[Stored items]
=== Section Start ===
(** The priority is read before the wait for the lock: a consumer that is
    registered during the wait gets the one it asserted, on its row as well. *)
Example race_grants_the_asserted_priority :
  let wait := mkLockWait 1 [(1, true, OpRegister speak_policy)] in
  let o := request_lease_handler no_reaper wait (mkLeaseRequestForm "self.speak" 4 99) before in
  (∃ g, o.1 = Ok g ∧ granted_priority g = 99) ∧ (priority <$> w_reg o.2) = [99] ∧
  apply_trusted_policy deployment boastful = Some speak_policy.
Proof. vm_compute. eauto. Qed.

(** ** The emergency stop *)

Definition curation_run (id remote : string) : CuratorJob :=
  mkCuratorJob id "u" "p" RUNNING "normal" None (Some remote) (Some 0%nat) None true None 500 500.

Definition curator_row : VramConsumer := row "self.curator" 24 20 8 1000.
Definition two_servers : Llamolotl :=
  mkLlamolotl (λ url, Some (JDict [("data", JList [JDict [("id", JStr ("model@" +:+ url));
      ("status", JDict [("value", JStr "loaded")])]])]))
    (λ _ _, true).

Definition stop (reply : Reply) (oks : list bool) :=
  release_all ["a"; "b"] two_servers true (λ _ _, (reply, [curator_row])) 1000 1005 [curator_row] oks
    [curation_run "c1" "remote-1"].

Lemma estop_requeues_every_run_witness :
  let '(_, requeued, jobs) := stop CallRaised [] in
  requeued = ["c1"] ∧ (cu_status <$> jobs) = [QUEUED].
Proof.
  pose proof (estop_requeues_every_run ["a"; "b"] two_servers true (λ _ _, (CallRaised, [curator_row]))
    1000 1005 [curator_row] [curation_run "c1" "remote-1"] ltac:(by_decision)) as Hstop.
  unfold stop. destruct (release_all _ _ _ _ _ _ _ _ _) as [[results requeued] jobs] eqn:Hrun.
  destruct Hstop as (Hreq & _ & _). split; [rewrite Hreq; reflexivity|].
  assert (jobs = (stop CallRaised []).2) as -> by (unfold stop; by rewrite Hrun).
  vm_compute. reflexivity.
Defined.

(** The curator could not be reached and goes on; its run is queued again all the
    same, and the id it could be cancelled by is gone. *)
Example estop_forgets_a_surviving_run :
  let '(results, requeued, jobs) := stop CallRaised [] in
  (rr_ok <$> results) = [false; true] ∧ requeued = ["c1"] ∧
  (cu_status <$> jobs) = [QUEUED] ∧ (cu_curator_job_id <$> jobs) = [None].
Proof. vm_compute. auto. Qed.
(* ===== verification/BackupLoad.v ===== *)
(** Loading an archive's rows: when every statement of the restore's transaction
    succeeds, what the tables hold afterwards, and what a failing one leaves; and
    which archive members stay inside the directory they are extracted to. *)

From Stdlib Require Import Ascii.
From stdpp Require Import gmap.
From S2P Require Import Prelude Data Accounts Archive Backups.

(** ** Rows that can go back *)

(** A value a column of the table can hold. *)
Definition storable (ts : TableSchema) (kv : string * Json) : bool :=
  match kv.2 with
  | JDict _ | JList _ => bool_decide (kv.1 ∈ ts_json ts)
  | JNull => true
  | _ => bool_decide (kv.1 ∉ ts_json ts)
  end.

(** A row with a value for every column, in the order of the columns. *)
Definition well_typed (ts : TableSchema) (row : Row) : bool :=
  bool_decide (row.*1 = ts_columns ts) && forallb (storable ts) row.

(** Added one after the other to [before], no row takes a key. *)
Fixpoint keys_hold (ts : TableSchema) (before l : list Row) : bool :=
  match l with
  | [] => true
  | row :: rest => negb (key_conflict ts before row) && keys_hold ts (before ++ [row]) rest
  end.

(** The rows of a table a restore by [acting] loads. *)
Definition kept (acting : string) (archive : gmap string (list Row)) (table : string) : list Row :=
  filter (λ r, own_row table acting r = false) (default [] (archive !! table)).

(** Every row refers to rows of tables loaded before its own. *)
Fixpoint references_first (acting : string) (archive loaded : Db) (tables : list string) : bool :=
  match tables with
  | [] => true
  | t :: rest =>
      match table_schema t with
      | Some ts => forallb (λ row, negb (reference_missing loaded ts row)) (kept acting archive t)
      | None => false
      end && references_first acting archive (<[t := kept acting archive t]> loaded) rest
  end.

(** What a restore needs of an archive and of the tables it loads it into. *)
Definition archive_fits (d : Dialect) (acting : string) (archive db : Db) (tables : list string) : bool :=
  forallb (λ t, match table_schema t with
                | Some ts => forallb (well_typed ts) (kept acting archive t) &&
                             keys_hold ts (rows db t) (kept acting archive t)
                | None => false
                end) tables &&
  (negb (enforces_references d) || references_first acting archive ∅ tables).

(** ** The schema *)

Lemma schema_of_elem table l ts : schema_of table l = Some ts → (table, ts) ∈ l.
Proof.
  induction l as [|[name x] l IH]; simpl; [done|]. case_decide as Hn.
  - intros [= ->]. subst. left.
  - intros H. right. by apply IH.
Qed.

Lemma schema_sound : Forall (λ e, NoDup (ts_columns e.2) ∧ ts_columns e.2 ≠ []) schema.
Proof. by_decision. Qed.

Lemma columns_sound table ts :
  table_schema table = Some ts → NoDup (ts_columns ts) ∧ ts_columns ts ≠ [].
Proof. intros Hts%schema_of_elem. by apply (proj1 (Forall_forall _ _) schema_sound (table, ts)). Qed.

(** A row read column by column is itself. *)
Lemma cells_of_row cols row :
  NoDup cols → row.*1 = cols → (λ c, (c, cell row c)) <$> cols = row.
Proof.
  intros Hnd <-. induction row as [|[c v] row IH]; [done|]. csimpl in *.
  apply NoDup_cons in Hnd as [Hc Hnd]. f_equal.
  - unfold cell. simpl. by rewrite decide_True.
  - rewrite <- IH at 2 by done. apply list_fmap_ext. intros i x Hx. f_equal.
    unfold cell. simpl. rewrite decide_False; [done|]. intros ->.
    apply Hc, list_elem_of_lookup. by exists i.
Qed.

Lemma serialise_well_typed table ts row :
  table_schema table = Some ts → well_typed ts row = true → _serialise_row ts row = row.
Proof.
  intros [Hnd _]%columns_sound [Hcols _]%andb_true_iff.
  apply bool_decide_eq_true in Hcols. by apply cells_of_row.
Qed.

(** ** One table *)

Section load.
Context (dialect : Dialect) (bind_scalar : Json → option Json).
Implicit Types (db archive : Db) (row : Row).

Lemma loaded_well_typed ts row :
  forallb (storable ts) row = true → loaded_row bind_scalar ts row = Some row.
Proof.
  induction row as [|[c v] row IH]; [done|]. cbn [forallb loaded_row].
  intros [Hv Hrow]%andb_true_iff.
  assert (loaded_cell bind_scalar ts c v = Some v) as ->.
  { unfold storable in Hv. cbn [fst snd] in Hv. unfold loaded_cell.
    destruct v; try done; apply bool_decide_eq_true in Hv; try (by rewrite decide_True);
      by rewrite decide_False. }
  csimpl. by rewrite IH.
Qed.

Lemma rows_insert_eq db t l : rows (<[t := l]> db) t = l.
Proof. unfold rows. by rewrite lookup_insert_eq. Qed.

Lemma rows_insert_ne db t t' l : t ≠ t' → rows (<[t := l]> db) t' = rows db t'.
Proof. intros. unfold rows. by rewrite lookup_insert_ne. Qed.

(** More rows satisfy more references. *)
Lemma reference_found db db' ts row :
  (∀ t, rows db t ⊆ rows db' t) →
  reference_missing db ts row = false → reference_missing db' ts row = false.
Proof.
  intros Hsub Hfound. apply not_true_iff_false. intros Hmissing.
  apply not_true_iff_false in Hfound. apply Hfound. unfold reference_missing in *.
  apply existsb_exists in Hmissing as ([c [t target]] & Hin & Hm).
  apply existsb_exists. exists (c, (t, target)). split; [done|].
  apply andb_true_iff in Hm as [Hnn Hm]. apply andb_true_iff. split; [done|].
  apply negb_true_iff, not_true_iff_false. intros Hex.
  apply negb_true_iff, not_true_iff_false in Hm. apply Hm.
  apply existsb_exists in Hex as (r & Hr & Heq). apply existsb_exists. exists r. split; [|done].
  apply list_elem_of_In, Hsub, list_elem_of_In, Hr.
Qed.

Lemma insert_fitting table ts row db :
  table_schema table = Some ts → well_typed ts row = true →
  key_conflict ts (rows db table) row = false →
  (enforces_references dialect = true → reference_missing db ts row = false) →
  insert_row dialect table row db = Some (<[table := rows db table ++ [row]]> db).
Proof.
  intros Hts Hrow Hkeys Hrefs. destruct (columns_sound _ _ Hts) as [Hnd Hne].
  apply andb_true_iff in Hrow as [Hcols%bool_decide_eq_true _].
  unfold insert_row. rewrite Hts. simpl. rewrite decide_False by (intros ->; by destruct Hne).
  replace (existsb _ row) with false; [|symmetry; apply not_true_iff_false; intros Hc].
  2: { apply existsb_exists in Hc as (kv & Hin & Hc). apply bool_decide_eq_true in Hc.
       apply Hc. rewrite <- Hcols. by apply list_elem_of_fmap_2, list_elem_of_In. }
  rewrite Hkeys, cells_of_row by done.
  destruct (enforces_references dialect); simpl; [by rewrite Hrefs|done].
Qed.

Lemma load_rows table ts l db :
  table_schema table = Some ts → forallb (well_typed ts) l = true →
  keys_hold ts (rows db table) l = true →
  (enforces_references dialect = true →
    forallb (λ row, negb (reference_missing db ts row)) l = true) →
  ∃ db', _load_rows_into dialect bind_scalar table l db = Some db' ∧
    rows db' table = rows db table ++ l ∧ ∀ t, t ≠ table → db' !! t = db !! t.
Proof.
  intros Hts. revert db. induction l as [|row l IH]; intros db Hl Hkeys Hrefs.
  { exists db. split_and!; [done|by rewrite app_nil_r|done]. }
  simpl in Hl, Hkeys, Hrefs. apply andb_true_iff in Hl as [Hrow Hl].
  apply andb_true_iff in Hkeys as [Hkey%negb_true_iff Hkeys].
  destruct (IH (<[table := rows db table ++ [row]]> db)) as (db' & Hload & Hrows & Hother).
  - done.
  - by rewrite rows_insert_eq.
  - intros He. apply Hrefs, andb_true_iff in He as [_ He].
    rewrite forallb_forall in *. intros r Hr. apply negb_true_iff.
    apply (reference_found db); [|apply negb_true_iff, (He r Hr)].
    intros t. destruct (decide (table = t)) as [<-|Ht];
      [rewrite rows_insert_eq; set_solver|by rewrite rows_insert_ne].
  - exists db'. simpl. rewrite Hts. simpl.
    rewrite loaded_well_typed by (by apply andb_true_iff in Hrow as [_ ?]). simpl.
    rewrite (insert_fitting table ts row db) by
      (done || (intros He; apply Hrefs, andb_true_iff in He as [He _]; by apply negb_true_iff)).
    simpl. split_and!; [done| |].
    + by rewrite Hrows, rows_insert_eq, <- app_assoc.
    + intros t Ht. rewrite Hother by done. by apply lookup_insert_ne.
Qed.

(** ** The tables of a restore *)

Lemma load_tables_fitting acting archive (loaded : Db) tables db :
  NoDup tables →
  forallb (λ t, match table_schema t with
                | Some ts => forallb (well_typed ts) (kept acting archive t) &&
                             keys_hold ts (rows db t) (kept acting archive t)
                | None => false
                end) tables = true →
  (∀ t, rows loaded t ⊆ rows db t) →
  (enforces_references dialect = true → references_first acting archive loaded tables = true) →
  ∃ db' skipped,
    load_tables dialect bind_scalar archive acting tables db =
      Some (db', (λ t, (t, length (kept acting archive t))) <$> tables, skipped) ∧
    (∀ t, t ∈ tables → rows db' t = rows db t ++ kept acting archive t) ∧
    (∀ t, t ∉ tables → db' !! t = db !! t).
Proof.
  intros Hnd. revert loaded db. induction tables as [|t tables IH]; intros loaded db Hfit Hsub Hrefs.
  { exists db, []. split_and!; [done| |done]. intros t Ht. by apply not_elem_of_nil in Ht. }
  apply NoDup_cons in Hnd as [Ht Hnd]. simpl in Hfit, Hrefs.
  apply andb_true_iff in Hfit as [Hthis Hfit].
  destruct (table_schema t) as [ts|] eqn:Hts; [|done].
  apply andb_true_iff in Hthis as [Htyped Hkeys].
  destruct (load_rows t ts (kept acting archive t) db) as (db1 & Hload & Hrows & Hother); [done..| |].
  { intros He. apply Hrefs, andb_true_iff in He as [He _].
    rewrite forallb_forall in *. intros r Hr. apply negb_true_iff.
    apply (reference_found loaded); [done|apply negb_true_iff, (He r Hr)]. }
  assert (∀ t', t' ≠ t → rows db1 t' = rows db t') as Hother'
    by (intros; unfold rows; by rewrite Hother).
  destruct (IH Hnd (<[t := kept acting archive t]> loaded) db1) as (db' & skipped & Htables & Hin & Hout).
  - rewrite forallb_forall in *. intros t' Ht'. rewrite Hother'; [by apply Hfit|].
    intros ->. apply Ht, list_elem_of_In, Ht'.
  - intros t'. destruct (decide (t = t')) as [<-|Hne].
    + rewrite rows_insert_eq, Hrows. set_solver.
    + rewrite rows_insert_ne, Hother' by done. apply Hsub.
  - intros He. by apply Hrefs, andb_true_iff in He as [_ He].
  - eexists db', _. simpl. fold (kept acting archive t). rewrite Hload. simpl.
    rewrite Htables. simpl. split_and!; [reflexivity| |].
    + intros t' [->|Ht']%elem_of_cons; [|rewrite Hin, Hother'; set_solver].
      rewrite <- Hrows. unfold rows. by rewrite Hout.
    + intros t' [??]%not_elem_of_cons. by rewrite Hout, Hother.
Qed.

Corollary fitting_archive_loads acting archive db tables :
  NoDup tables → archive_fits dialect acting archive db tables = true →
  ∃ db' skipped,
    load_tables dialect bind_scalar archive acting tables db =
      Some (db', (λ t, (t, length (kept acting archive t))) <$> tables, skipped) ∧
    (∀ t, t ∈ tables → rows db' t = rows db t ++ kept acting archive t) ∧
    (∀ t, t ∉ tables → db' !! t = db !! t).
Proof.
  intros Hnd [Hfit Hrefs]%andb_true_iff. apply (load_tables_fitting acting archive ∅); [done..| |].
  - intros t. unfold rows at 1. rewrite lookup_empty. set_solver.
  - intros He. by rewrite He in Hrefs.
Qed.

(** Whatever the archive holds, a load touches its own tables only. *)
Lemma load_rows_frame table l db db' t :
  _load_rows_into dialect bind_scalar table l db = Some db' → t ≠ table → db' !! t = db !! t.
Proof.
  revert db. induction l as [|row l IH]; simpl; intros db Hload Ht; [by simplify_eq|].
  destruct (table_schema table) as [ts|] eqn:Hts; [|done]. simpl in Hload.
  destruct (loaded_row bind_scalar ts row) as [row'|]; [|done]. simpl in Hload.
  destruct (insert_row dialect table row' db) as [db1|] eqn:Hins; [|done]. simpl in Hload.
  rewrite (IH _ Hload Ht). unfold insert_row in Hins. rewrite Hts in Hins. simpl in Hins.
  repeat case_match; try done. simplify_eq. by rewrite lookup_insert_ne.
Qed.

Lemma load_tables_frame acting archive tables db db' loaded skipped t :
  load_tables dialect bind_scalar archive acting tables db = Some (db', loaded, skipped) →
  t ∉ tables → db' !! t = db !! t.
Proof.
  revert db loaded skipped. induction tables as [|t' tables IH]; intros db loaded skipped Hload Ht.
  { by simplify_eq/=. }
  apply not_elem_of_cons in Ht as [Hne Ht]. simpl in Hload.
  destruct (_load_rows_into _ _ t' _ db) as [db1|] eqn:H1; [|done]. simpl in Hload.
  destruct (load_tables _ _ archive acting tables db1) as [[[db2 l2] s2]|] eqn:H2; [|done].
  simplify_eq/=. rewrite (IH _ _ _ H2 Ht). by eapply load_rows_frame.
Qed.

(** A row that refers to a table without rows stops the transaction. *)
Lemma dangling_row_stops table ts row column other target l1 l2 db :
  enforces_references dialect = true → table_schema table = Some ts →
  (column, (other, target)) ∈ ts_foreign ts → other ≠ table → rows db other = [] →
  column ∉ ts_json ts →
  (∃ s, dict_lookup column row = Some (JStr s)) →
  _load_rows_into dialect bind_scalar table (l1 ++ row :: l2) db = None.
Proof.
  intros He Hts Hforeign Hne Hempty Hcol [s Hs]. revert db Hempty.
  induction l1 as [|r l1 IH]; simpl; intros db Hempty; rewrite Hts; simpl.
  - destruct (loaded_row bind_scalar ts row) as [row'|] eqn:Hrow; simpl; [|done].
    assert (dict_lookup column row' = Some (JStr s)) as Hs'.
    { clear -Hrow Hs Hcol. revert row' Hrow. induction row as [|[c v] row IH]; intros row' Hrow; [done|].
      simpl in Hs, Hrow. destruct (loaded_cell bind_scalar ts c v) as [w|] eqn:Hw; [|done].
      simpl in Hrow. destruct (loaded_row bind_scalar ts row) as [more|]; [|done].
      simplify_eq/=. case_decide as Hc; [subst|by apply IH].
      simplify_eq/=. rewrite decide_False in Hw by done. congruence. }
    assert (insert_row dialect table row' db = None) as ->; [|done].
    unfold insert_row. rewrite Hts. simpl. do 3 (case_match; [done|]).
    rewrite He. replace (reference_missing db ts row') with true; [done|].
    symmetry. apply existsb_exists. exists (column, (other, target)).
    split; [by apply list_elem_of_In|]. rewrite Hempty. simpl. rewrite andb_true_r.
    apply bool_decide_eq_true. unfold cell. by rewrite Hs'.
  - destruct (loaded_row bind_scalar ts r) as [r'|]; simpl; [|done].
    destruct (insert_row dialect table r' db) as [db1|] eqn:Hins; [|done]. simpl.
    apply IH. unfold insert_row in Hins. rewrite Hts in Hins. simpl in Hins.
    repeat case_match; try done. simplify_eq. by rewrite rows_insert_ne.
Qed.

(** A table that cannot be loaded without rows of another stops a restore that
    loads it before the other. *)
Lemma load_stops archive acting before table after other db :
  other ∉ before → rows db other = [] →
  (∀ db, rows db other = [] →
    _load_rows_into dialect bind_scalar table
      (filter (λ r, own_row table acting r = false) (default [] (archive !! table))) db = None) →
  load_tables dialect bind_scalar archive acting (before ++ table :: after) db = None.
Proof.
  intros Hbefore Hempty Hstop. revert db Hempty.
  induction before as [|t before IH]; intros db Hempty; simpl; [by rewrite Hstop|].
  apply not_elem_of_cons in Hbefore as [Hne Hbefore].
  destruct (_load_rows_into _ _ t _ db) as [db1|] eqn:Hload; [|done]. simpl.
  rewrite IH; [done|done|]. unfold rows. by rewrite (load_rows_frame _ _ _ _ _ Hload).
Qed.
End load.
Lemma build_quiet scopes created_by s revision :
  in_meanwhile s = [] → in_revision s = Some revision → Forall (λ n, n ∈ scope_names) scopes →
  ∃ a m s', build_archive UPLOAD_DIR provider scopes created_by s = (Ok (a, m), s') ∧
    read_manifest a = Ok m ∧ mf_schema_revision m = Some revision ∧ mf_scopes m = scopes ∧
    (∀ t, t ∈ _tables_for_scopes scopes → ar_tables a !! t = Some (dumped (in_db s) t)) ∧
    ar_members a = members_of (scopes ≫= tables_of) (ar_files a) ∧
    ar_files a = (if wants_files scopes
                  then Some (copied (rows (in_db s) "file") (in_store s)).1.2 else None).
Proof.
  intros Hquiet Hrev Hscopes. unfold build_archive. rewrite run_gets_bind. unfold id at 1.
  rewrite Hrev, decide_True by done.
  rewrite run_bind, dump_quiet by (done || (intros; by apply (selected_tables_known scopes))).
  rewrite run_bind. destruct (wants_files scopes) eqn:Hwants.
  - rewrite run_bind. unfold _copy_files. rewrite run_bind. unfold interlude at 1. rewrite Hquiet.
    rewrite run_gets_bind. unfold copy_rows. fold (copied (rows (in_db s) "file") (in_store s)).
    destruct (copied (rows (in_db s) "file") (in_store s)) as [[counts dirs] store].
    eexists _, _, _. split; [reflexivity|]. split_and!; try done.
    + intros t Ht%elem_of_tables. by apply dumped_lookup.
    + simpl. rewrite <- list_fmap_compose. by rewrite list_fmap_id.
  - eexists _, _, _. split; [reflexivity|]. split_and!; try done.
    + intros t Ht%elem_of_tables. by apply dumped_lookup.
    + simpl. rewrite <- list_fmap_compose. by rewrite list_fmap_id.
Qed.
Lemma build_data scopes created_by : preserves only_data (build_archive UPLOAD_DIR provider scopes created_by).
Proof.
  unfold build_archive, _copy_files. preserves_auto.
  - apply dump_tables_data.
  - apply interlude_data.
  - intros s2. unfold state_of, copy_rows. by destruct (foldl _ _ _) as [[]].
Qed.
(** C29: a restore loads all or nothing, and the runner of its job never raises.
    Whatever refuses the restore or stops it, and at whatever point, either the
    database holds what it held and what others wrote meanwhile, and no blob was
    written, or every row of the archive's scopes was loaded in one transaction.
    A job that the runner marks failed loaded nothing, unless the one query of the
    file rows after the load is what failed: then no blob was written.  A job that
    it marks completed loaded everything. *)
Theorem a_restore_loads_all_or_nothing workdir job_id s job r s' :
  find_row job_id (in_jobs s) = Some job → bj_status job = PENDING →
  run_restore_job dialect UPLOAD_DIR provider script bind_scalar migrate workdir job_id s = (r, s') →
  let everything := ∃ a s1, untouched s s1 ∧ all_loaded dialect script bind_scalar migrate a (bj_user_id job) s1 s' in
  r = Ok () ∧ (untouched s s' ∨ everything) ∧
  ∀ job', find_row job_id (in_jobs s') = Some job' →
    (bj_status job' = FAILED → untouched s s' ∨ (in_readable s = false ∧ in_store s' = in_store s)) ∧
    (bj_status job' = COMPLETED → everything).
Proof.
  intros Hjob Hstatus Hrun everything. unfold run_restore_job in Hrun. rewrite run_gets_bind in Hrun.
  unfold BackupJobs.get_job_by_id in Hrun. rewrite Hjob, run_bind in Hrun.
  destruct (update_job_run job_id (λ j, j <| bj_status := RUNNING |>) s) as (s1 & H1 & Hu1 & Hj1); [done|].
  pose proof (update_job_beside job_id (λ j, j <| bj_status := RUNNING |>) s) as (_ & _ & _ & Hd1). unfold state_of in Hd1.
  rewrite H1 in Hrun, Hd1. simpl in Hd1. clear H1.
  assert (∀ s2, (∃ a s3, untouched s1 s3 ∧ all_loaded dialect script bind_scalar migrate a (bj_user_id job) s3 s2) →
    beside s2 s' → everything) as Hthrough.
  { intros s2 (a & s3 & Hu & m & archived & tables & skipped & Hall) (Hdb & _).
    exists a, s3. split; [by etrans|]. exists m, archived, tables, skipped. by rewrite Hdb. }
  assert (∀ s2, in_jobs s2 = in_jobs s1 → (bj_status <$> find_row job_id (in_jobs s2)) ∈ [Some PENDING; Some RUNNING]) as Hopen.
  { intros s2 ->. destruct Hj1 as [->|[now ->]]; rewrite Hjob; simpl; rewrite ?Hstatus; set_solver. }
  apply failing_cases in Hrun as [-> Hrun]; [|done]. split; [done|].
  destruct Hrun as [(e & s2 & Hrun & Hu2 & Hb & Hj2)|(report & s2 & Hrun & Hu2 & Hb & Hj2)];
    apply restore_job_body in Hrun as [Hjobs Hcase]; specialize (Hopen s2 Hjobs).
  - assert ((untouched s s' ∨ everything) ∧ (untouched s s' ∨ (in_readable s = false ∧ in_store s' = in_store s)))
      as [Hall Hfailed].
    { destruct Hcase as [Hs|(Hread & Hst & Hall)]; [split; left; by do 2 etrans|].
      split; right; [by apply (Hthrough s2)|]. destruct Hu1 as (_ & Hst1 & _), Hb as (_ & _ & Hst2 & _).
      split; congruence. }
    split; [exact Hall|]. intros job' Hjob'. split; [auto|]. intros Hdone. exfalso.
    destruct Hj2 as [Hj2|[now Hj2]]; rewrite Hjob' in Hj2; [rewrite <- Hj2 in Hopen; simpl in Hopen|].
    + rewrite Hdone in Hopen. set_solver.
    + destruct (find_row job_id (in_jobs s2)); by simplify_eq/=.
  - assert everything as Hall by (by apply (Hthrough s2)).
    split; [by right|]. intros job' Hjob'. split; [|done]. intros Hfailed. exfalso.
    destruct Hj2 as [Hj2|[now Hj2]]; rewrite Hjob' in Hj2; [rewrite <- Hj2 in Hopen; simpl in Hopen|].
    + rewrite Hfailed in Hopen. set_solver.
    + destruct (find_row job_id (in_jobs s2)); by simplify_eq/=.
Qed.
=== Section End ===
• _What is needed_
In the entries above, find the line holding "by apply lookup_insert_ne." and the line holding "(∀ t, rows loaded t ⊆ rows db t) →", then retype exactly those two lines and every line between them, and nothing else.

• _Task solution_
    + intros t Ht. rewrite Hother by done. by apply lookup_insert_ne.
Qed.

(** ** The tables of a restore *)

Lemma load_tables_fitting acting archive (loaded : Db) tables db :
  NoDup tables →
  forallb (λ t, match table_schema t with
                | Some ts => forallb (well_typed ts) (kept acting archive t) &&
                             keys_hold ts (rows db t) (kept acting archive t)
                | None => false
                end) tables = true →
  (∀ t, rows loaded t ⊆ rows db t) →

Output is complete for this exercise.